China’s EV innovator says the nation needs to build a hydrogen societyJune 21, 2019
Wan Gang feels its time for china to embrace fuel cell vehicles.
Wan Gang, the vice chairman of China’s national advisory body for policy making, told Bloomberg that the nation needs to look into “establishing a hydrogen society,” and make the move toward fuel cells. This opinion of Wan’s is making headlines because the former science and technology minister and previous Audi executive, is credited with helping to develop China’s electric vehicle (EV) industry.
Wan has been called the “father” of China’s electric car movement.
China pushed to develop its electric car industry after Wan delivered a report in 2000 that outlined the country’s need to develop one. This subsequently not only lead to China becoming the EV leader but also helped push the world toward electrified transportation.
This is what has made Wan somewhat of a legend in the EV industry as he managed to convince leaders nearly two decades ago to take a risk on a technology that was, at the time, untested. Wan managed to sell it as a way to bolster the nation’s economy, to tackle the country’s dependence on oil imports, as well as to combat its rising and increasingly dangerous pollution problem.
Wan’s EV adoption strategy in China involved using government subsidies to motivate automakers and drivers to take a chance on EVs. This move eventually resulted in china becoming home to one of every two electric vehicles sold worldwide today.
Now, Wan wants to see a similar adoption of fuel cell vehicles to help transform China into a hydrogen society.
The nation’s hydrogen society will be focused more on fuel cell-powered trucks and buses.
Although Wan feels that China needs to invest in the fuel cell vehicle industry, he believes this alternative fuel and clean technology would best benefit trucks, buses and other long-haul transportation.
According to Bloomberg, Wan sees a China that has electric cars dominating inner-city traffic, while trucks and buses filled with hydrogen tanks drive across the country’s highways for long-distance travel.

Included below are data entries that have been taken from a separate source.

(** [last_node_pos]: the keys of a node are visited one after the other. *)
Fixpoint duplicates_loop (clear : bool) (map : Z) (keys all : list string) (last_node_pos : Z) (err : option string) (m : icmap M)
    : option (option string) :=
  match keys with
  | [] => Some err
  | key :: keys =>
      match scan_node_key key with
      | (Some node_pos, Some _) =>
          if last_node_pos =? node_pos then duplicates_loop clear map keys all last_node_pos err m
          else
            id ← nodeid_of clear map node_pos m;
            match id with
            | None => duplicates_loop clear map keys all node_pos err m
            | Some (nodeid, addr) =>
                dup ← earlier_duplicate clear map node_pos nodeid 0 all m;
                duplicates_loop clear map keys all node_pos (if (dup : bool) then Some (duplicate_msg nodeid addr) else err) m
            end
      | _ => duplicates_loop clear map keys all last_node_pos err m
      end
  end.

Definition check_for_duplicate_nodeids : tprog (M:=M) unit :=
  c <-! get_cfg;!
  g <-! global_map;!
  s <-! get_state;!
  keys <-! iter_map g "nodelist.node.";!
  err <-! lift (duplicates_loop (clear_node_high_bit c) g keys keys (u32 (-1)) None (t_map s));!
  match err with Some msg => fail msg | None => ret tt end.

(** ** Links *)

(** The interface of a link; there are [INTERFACE_MAX]. *)
Definition get_if (i : nat) : tprog (M:=M) totem_interface := c <-! get_cfg;! lift (interfaces c !! i).
Definition upd_if (i : nat) (f : totem_interface -> totem_interface) : tprog (M:=M) unit :=
  get_if i;! upd_cfg (fun c => c <| interfaces ::= alter f i |>).

Definition when_configured (i : nat) (body : totem_interface -> tprog (M:=M) unit) : tprog unit :=
  f <-! get_if i;! when (configured f) (body f).

(** [v], or [d] when it is 0. *)
Definition or_default (d v : Z) : Z := if v =? 0 then d else v.

Definition runtime_if_key (i : nat) (name : string) : string :=
  snprintf ICMAP_KEYNAME_MAXLEN ("runtime.config.totem.interface." +:+ pretty (Z.of_nat i) +:+ "." +:+ name).

(** [token_timeout / n] with [n] an [int], stored in an [int]: the division is of
    [unsigned int]s, and undefined for 0. *)
Definition timer_share (token n : Z) : option Z := if u32 n =? 0 then None else Some (s32 (token / u32 n)).
(** A product of [int]s. *)
Definition int_mul (a b : Z) : option Z := let v := a * b in if (- 2 ^ 31 <=? v) && (v <? 2 ^ 31) then Some v else None.

Definition totem_calc_knet_ping_timers (temp_map : Z) : tprog (M:=M) unit :=
  for_each (seq 0 INTERFACE_MAX) (fun i => when_configured i (fun _ =>
    c <-! get_cfg;!
    upd_if i (fun f => f <| knet_pong_count ::= or_default KNET_PONG_COUNT |>);!
    f <-! get_if i;!
    when (knet_ping_timeout f =? 0) (
      v <-! lift (timer_share (token_timeout c) (knet_pong_count f));! upd_if i (fun f => f <| knet_ping_timeout := v |>));!
    f <-! get_if i;!
    write_map (icmap_set_uint32_r temp_map (runtime_if_key i "knet_ping_timeout") (u32 (knet_ping_timeout f)));!
    when (knet_ping_interval f =? 0) (
      n <-! lift (int_mul (knet_pong_count f) 2);!
      v <-! lift (timer_share (token_timeout c) n);! upd_if i (fun f => f <| knet_ping_interval := v |>));!
    f <-! get_if i;!
    write_map (icmap_set_uint32_r temp_map (runtime_if_key i "knet_ping_interval") (u32 (knet_ping_interval f))))).
(* ===== verification/TotemConfigTheory.v ===== *)
(** * The configuration of totem: lemmas

    Which programs only look at the configuration, and what a validation that
    succeeds has checked. *)
From stdpp Require Import pretty.
From S2P Require Import Prelude ErrMonad CString VoteQuorumExec Cpg Icmap Util TotemIp TotemConfig TotemConfigLinks TotemConfigRead.

#[export] Hint Transparent tprog prog : silent.

Section Silent.
Context {M : Type} `{QB : qb_map M}.
Context (env : build_env) (net : net_env).

Lemma silent_get_cfg : silent (get_cfg (M:=M)).
Proof. intros s r s' [= _ <-]. reflexivity. Qed.
Lemma silent_global_map : silent (global_map (M:=M)).
Proof. intros s r s' [= _ <-]. reflexivity. Qed.
Lemma silent_read_map {A} f : silent (read_map (M:=M) (A:=A) f).
Proof. intros s r s' H. apply bind_Some in H as ([e v] & _ & [= _ <-]). reflexivity. Qed.
Lemma silent_iter_map map p : silent (iter_map (M:=M) map p).
Proof. intros s r s' H. apply bind_Some in H as (l & _ & [= _ <-]). reflexivity. Qed.
Lemma silent_config_error {A} msg : silent (config_error (M:=M) (A:=A) msg).
Proof. apply silent_fail. Qed.
Lemma silent_error_response {A} msg : silent (error_response (M:=M) (A:=A) msg).
Proof. apply silent_bind; [apply silent_assert | intros; apply silent_fail]. Qed.
Hint Resolve silent_get_cfg silent_global_map silent_read_map silent_iter_map silent_config_error silent_error_response : silent.

Ltac silently := repeat first [ solve [auto with silent nocore] | apply silent_bind; [|intros ?] | apply silent_when | apply silent_for_each; intros ?
                              | match goal with |- silent (match ?x with _ => _ end) => destruct x end ].

Lemma silent_global_string key : silent (global_string (M:=M) key).
Proof. unfold global_string. silently. Qed.
Lemma silent_global_uint32 key : silent (global_uint32 (M:=M) key).
Proof. unfold global_uint32. silently. Qed.
Hint Resolve silent_global_string silent_global_uint32 : silent.
Lemma silent_get_if i : silent (get_if (M:=M) i).
Proof. unfold get_if. silently. Qed.
Hint Resolve silent_get_if : silent.
Lemma silent_when_configured i (body : totem_interface -> tprog (M:=M) unit) : (forall f, silent (body f)) -> silent (when_configured i body).
Proof. intros Hb. unfold when_configured. silently. Qed.
Lemma silent_check_min name v min : silent (check_min (M:=M) name v min).
Proof. unfold check_min. silently. Qed.
Hint Resolve silent_check_min : silent.
Lemma silent_check_timeouts map : silent (check_timeouts (M:=M) env map).
Proof. unfold check_timeouts. silently. Qed.
Lemma silent_check_links map : silent (check_links (M:=M) map).
Proof. unfold check_links. silently. Qed.
Lemma silent_check_family i a b : silent (check_family (M:=M) net i a b).
Proof. unfold check_family. silently. Qed.
Hint Resolve silent_check_family : silent.
Lemma silent_check_families : silent (check_families (M:=M) net).
Proof. unfold check_families. silently. Qed.
Hint Resolve silent_check_timeouts silent_check_links silent_check_families : silent.
Lemma silent_validate map : silent (totem_volatile_config_validate (M:=M) env net map).
Proof. unfold totem_volatile_config_validate. silently. Qed.
Lemma silent_check_duplicates : silent (check_for_duplicate_nodeids (M:=M) net).
Proof. unfold check_for_duplicate_nodeids. silently. Qed.
Lemma silent_check_interface i f : silent (check_interface (M:=M) env i f).
Proof. unfold check_interface. silently. Qed.

End Silent.
#[export] Hint Resolve silent_get_cfg silent_global_map silent_read_map silent_iter_map silent_config_error silent_error_response
  silent_global_string silent_global_uint32 silent_get_if silent_when_configured silent_check_min silent_check_timeouts silent_check_links silent_check_family
  silent_check_families silent_validate silent_check_duplicates silent_check_interface : silent.

(** ** What a validation checks *)

(** The timeouts are long enough, and consensus waits for a join. *)
Record valid_timeouts (env : build_env) (c : totem_config) : Prop := {
  vt_minimum : Forall (fun t => MINIMUM_TIMEOUT env <= t)
    [max_network_delay c; token_timeout c; token_retransmit_timeout c; join_timeout c; consensus_timeout c; merge_timeout c; downcheck_timeout c];
  vt_hold : exists min, MINIMUM_TIMEOUT_HOLD env = Some min /\ u32 min <= token_hold_timeout c;
  vt_warning : 0 <= token_warning c <= 100;
  vt_consensus : join_timeout c <= consensus_timeout c
}.

(** The interface of a link suits the transport. *)
Record valid_interface (env : build_env) (c : totem_config) (f : totem_interface) : Prop := {
  vi_port : ip_port f <> 0;
  vi_ttl : ttl f <= 255 /\ (udp env (transport_number c) = false -> ttl f = 1);
  vi_priority : knet_link_priority f <= 255 /\ (transport_number c <> TOTEM_TRANSPORT_KNET -> knet_link_priority f = 1);
  vi_node_id : ip_family (mcast_addr f) = AF_INET6 -> node_id c <> 0;
  vi_mcast : udp env (transport_number c) = true -> broadcast_use c = false ->
    ip_family (mcast_addr f) = ip_family (bindnet f) /\ totemip_is_mcast (mcast_addr f) = 0
}.

(** The members of a link have addresses of one family. *)
Definition one_family (f : totem_interface) : Prop :=
  forall j a b, (j < Z.to_nat (member_count f))%nat -> member_list f !! 0%nat = Some a -> member_list f !! j = Some b -> ip_family b = ip_family a.

(** Every link has the same number of nodes. *)
Definition same_counts (c : totem_config) : Prop :=
  forall f f', f ∈ configured_ifs c -> f' ∈ configured_ifs c -> member_count f = member_count f'.

Section Checks.
Context {M : Type} `{QB : qb_map M}.
Context (env : build_env) (net : net_env).

Lemma get_cfg_run (s : tconf M) r s' : get_cfg s = Some (r, s') -> r = inr (t_cfg s) /\ s' = s.
Proof. now intros [= <- <-]. Qed.

Lemma when_error_ok b msg (s : tconf M) u s' : when b (config_error msg) s = Some (inr u, s') -> b = false.
Proof. apply when_fail_ok. intros; discriminate. Qed.

Lemma check_min_ok name v min (s : tconf M) u s' : 0 <= min < 2 ^ 32 -> check_min name v min s = Some (inr u, s') -> min <= v.
Proof. intros Hm H%when_error_ok. rewrite u32_small in H by exact Hm. lia. Qed.

Lemma minimum_range : 0 < HZ env -> 0 <= MINIMUM_TIMEOUT env < 2 ^ 32.
Proof.
  intros H. unfold MINIMUM_TIMEOUT. assert (0 <= 1000 / HZ env <= 1000).
  { split; [apply Z.div_pos; lia | apply Z.div_le_upper_bound; nia]. }
  lia.
Qed.

Lemma check_timeouts_ok map (s : tconf M) u s' :
  0 < HZ env -> check_timeouts env map s = Some (inr u, s') -> valid_timeouts env (t_cfg s).
Proof.
  intros Hz H. pose proof (minimum_range Hz) as Hr. unfold check_timeouts in H.
  run_step H c E. apply get_cfg_run in E as [[= ->] _]. run_step H mh Emh.
  run_step H w1 E1. run_step H w2 E2. run_step H w3 E3. run_step H w4 E4. run_step H w5 E5. run_step H w6 E6.
  run_step H w7 E7. run_step H w8 E8. run_step H w9 E9.
  apply check_min_ok in E1, E2, E6, E7, E9, H; [|exact Hr..]. apply when_error_ok in E3, E5, E8.
  apply when_fail_ok in E4; [|intros ? ? ? Hf; now apply bind_ok in Hf as (? & ? & _ & [=])].
  rewrite u32_small in E4 by exact Hr. apply bind_Some in Emh as (mh' & Emh & [= ->]).
  constructor; [repeat constructor; lia | exists mh; split; [exact Emh | lia] | lia | lia].
Qed.

Lemma check_links_ok map (s : tconf M) u s' : check_links map s = Some (inr u, s') -> same_counts (t_cfg s).
Proof.
  intros H. unfold check_links in H. run_step H c E. apply get_cfg_run in E as [[= ->] _]. unfold same_counts.
  destruct (configured_ifs (t_cfg s)) as [|first [|second l]] eqn:El.
  - intros f f' Hf. now apply elem_of_nil in Hf.
  - intros f f' ->%list_elem_of_singleton ->%list_elem_of_singleton. reflexivity.
  - run_step H w1 E1. 
    + assert (A : forall f, f ∈ first :: second :: l -> member_count f = member_count first).
      { intros f Hf. eapply silent_for_each_ok in H as [v Hv]; [|intros; auto with silent nocore|exact Hf].
        apply when_error_ok in Hv. destruct (Z.eqb_spec (member_count f) (member_count first)); [assumption | discriminate]. }
      intros f f' Hf Hf'. now rewrite (A f Hf), (A f' Hf').
Qed.

Lemma get_if_run i (s : tconf M) f s' : get_if i s = Some (inr f, s') -> interfaces (t_cfg s) !! i = Some f.
Proof. intros H. apply bind_ok in H as (c & s1 & [[= ->] ->]%get_cfg_run & H). now apply bind_Some in H as (x & E & [= <- _]). Qed.

Lemma when_configured_run i f (s : tconf M) body :
  interfaces (t_cfg s) !! i = Some f -> when_configured i body s = when (configured f) (body f) s.
Proof. intros Hf. unfold when_configured. refine (bind_run (get_if i) (fun f => when (configured f) (body f)) s f s _). unfold get_if. rewrite (bind_run get_cfg _ s _ s eq_refl). unfold lift. now rewrite Hf. Qed.

Lemma lift_run {S A} (o : option A) (s : S) a s' : lift o s = Some (inr a, s') -> o = Some a.
Proof. intros H. now apply bind_Some in H as (x & E & [= <- _]). Qed.

Lemma check_family_ok i a b (s : tconf M) u s' : check_family net i a b s = Some (inr u, s') -> ip_family a = ip_family b.
Proof.
  intros H. apply when_fail_ok in H; [|intros ? ? ? Hf; now apply bind_ok in Hf as (? & ? & _ & [=])].
  destruct (Z.eqb_spec (ip_family a) (ip_family b)); [assumption | discriminate].
Qed.

Lemma check_families_ok (s : tconf M) u s' :
  check_families net s = Some (inr u, s') ->
  forall i f, (i < INTERFACE_MAX)%nat -> interfaces (t_cfg s) !! i = Some f -> configured f = true -> one_family f.
Proof.
  intros H i f Hi Hf Hc. unfold check_families in H. run_step H c E. apply get_cfg_run in E as [[= ->] _].
  assert (Hin : i ∈ seq 0 INTERFACE_MAX) by (apply elem_of_seq; lia).
  eapply silent_for_each_ok in H as [w Hw]; [|intros; auto 20 with silent nocore|exact Hin].
  apply bind_ok in Hw as (f' & s1 & Ef & Hw). pose proof (silent_lift _ _ _ _ Ef) as ->. apply lift_run in Ef.
  rewrite Hf in Ef. injection Ef as <-. intros j a b Hj Ha Hb. destruct j as [|j]; [congruence|].
  assert (Hjn : S j ∈ seq 1 (Z.to_nat (member_count f) - 1)) by (apply elem_of_seq; lia).
  eapply silent_for_each_ok in Hw as [w' Hw]; [|intros; auto 20 with silent nocore|exact Hjn].
  rewrite Hc in Hw. cbn [when] in Hw. run_step Hw m Em. apply lift_run in Em. run_step Hw m0 Em0. apply lift_run in Em0.
  apply check_family_ok in Hw. congruence.
Qed.

Lemma check_interface_ok i f (s : tconf M) u s' : check_interface env i f s = Some (inr u, s') -> valid_interface env (t_cfg s) f.
Proof.
  intros H. unfold check_interface in H. run_step H c E. apply get_cfg_run in E as [[= ->] _].
  run_step H w1 E1. run_step H w2 E2. run_step H w3 E3. run_step H w4 E4. run_step H w5 E5. run_step H w6 E6. run_step H w7 E7.
  apply when_error_ok in E2, E3, E4, E5, E6, E7. constructor.
  - lia.
  - split; [lia|]. intros Hu. rewrite Hu in E4. lia.
  - split; [lia|]. intros Ht. unfold knet in E6. rewrite bool_decide_eq_false_2 in E6 by exact Ht. lia.
  - intros Hf. rewrite Hf, Z.eqb_refl in E7. lia.
  - intros Hu Hb. rewrite Hu, Hb in H. cbn [negb andb when] in H. run_step H w8 E8. apply when_error_ok in E8, H. lia.
Qed.

Lemma check_interfaces_ok (s : tconf M) u s' :
  for_each (seq 0 INTERFACE_MAX) (fun i => when_configured i (check_interface env i)) s = Some (inr u, s') ->
  forall i f, (i < INTERFACE_MAX)%nat -> interfaces (t_cfg s) !! i = Some f -> configured f = true -> valid_interface env (t_cfg s) f.
Proof.
  intros H i f Hi Hf Hc. assert (Hin : i ∈ seq 0 INTERFACE_MAX) by (apply elem_of_seq; lia).
  eapply silent_for_each_ok in H as [w Hw]; [|intros; auto 20 with silent nocore|exact Hin].
  apply bind_ok in Hw as (f' & s1 & Ef & Hw). pose proof (silent_get_if _ _ _ _ Ef) as ->. apply get_if_run in Ef.
  rewrite Hf in Ef. injection Ef as <-. rewrite Hc in Hw. exact (check_interface_ok _ _ _ _ _ Hw).
Qed.

End Checks.

(** ** A valid configuration *)

Record valid_config (env : build_env) (c : totem_config) : Prop := {
  vc_timeouts : valid_timeouts env c;
  vc_version : version c = 2;
  vc_links : configured_ifs c <> [];
  vc_counts : same_counts c;
  vc_interfaces : forall i f, (i < INTERFACE_MAX)%nat -> interfaces c !! i = Some f -> configured f = true ->
    valid_interface env c f /\ one_family f;
  vc_mode : link_mode c = "active"%string \/ link_mode c = "rr"%string \/ link_mode c = "passive"%string;
  (** only knet has several links and encryption *)
  vc_knet : transport_number c <> TOTEM_TRANSPORT_KNET ->
    (length (configured_ifs c) <= 1)%nat /\ crypto_cipher_type c = "none"%string /\ crypto_hash_type c = "none"%string
}.

(** The size of the network packets does not matter for it. *)
Lemma valid_config_mtu env c v : valid_config env c -> valid_config env (c <| net_mtu := v |>).
Proof.
  intros [[] ? ? ? Hi ? ?]. constructor; try assumption; [constructor; assumption|].
  intros i f H1 H2 H3. destruct (Hi i f H1 H2 H3) as [[] ?]. split; [constructor; assumption | assumption].
Qed.

(** What a validation that succeeds has checked. *)
Lemma validate_ok {M} `{QB : qb_map M} env net (s s' : tconf M) u :
  0 < HZ env -> totem_config_validate env net s = Some (inr u, s') ->
  valid_config env (t_cfg s) /\
  s' = s <| t_cfg ::= fun c => if net_mtu c =? 0
                               then c <| net_mtu := if knet (transport_number c) then KNET_MAX_PACKET_SIZE env else UDP_NETMTU |> else c |> /\
  (exists err pos, icmap_get_uint32 "nodelist.local_node_pos" (t_map s) = Some (err, Some pos)) /\
  check_for_duplicate_nodeids net s = Some (inr tt, s).
Proof.
  intros Hz H. unfold totem_config_validate in H. run_step H c E. apply get_cfg_run in E as [[= ->] _].
  run_step H w1 E1. apply when_error_ok in E1.
  run_step H pos Ep. run_step H w2 E2. apply when_error_ok in E2. run_step H w3 E3. run_step H w4 E4. apply when_error_ok in E4.
  run_step H g Eg. run_step H w5 E5. run_step H w6 E6. run_step H w7 E7. apply when_error_ok in E7.
  run_step H w8 E8. apply when_error_ok in E8. run_step H w9 E9. apply when_error_ok in E9. injection H as _ <-.
  pose proof (check_interfaces_ok _ _ _ _ E3) as Hi. unfold totem_volatile_config_validate in E5.
  run_step E5 v1 F1. run_step E5 v2 F2. apply (check_timeouts_ok _ _ _ _ _ Hz) in F1. apply check_links_ok in F2.
  pose proof (check_families_ok _ _ _ _ E5) as Hf. split; [constructor|split; [reflexivity|split]].
  - exact F1.
  - destruct (Z.eqb_spec (version (t_cfg s)) 2); [assumption | discriminate].
  - destruct (configured_ifs (t_cfg s)); [discriminate | easy].
  - exact F2.
  - intros i f H1 H2 H3. split; [exact (Hi i f H1 H2 H3) | exact (Hf i f H1 H2 H3)].
  - apply negb_false_iff, existsb_exists in E7 as (m & Hm & ->%String.eqb_eq). cbn in Hm. naive_solver.
  - intros Ht. unfold knet in E8, E9. rewrite bool_decide_eq_false_2 in E8, E9 by exact Ht. cbn in E8, E9.
    apply orb_false_iff in E9 as [A%negb_false_iff%String.eqb_eq B%negb_false_iff%String.eqb_eq]. repeat split; [lia | exact A | exact B].
  - unfold global_uint32 in Ep. apply bind_ok in Ep as (g' & s1 & [= <- <-] & Ep). apply bind_Some in Ep as ([err v] & Ep & [= <-]).
    destruct v as [v|]; [eauto | discriminate].
  - now destruct w6.
Qed.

That being said, the adoption of fuel cell vehicles has been far slower than electric vehicles. Wan notes that there are over 2 million EVs on the roads in China today compared to just 1,500 fuel cell vehicles.
Still, Wan doesn’t seem perturbed about the challenges that face wide-scale commercialization of this technology and believes achieving a hydrogen society in China is possible.
“We will sort out the factors that have been hindering the development of fuel-cell vehicles,” he said.